## What is being asked:
With the records below as your source, retype each line exactly from the top down to the line that contains "What the helper", and include that line.
[Opening Excerpted data section]
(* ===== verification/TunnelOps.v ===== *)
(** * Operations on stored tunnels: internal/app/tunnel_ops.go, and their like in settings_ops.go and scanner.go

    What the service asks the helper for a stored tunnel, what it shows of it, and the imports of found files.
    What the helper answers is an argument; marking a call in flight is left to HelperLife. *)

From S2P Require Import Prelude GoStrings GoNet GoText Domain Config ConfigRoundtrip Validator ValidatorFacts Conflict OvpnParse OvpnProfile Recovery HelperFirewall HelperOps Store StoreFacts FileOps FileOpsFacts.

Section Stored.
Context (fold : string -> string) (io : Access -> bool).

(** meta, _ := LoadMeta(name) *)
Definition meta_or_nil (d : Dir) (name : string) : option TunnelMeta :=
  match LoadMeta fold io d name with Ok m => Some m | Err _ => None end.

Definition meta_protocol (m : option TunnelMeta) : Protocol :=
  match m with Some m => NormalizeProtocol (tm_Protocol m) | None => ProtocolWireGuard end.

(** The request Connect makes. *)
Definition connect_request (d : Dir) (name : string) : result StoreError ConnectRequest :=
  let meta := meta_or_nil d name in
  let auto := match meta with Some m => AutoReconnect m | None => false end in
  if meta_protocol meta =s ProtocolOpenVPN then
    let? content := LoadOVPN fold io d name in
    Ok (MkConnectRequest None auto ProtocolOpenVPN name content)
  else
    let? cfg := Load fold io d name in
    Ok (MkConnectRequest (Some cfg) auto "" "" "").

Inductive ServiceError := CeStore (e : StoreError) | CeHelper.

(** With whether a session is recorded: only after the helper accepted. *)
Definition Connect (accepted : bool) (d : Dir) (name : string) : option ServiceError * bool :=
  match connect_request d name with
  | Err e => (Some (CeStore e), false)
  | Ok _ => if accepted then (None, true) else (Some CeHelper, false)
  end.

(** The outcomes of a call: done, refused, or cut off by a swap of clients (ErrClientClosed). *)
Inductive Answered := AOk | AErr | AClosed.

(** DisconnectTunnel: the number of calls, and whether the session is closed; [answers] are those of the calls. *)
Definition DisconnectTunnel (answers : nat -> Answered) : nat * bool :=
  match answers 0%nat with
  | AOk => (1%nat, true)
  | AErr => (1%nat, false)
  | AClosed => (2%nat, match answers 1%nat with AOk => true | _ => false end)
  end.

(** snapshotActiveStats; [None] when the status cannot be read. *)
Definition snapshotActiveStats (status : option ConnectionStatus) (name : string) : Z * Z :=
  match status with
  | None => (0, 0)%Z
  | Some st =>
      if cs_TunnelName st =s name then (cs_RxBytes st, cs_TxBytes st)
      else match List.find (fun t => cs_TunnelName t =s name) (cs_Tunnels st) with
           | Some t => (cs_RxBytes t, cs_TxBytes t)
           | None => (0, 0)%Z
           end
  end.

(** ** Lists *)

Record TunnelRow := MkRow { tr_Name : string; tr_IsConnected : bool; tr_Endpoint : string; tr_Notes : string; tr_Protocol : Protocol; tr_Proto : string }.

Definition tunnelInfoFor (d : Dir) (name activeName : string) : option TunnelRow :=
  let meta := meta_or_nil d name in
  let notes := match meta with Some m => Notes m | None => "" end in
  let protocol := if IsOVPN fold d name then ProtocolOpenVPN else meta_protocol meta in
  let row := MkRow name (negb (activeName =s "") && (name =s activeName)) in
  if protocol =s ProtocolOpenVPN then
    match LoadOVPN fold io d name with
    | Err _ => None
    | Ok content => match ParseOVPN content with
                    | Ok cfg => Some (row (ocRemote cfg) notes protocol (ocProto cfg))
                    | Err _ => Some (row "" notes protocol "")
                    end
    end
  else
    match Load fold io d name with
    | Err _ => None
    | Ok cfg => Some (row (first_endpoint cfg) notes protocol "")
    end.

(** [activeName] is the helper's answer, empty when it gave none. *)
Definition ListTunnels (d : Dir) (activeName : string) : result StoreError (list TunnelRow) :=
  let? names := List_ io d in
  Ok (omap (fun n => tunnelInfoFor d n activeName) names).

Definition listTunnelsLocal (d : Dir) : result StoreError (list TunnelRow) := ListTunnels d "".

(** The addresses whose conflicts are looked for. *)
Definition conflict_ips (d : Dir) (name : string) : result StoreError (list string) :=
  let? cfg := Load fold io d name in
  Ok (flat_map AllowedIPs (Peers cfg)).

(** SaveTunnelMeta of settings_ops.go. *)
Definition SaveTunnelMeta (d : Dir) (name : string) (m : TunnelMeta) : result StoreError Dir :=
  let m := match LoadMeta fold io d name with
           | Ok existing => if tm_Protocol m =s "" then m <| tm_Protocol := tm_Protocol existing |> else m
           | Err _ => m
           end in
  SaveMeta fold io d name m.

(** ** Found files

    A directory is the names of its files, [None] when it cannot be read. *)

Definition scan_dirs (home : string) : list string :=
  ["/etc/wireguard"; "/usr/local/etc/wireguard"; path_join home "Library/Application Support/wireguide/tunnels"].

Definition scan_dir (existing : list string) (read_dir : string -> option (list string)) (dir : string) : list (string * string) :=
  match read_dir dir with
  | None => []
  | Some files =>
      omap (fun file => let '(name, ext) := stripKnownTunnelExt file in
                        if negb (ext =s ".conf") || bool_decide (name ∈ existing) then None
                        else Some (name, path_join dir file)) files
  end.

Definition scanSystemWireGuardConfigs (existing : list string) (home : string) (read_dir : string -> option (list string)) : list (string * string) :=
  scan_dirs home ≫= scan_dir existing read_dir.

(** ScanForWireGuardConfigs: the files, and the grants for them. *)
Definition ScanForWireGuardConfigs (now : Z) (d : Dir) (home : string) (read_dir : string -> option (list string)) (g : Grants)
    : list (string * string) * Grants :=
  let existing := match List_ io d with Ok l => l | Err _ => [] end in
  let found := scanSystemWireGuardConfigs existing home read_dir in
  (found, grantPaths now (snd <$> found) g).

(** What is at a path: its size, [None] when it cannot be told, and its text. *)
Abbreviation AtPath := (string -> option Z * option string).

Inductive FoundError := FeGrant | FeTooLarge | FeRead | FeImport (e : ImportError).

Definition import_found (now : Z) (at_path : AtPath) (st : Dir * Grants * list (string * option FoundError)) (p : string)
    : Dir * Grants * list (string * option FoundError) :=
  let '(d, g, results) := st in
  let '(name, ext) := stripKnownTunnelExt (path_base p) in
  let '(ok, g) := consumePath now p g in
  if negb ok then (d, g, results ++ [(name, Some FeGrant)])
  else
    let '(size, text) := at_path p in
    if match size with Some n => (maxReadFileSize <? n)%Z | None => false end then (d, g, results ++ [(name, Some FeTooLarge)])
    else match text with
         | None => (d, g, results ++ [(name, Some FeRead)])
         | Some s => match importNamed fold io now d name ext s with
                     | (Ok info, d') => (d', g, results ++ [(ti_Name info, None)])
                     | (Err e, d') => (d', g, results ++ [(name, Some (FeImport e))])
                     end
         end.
[Closing Excerpted data section]
## Task response:
(* ===== verification/TunnelOps.v ===== *)
(** * Operations on stored tunnels: internal/app/tunnel_ops.go, and their like in settings_ops.go and scanner.go

    What the service asks the helper for a stored tunnel, what it shows of it, and the imports of found files.
    What the helper answers is an argument; marking a call in flight is left to HelperLife. *)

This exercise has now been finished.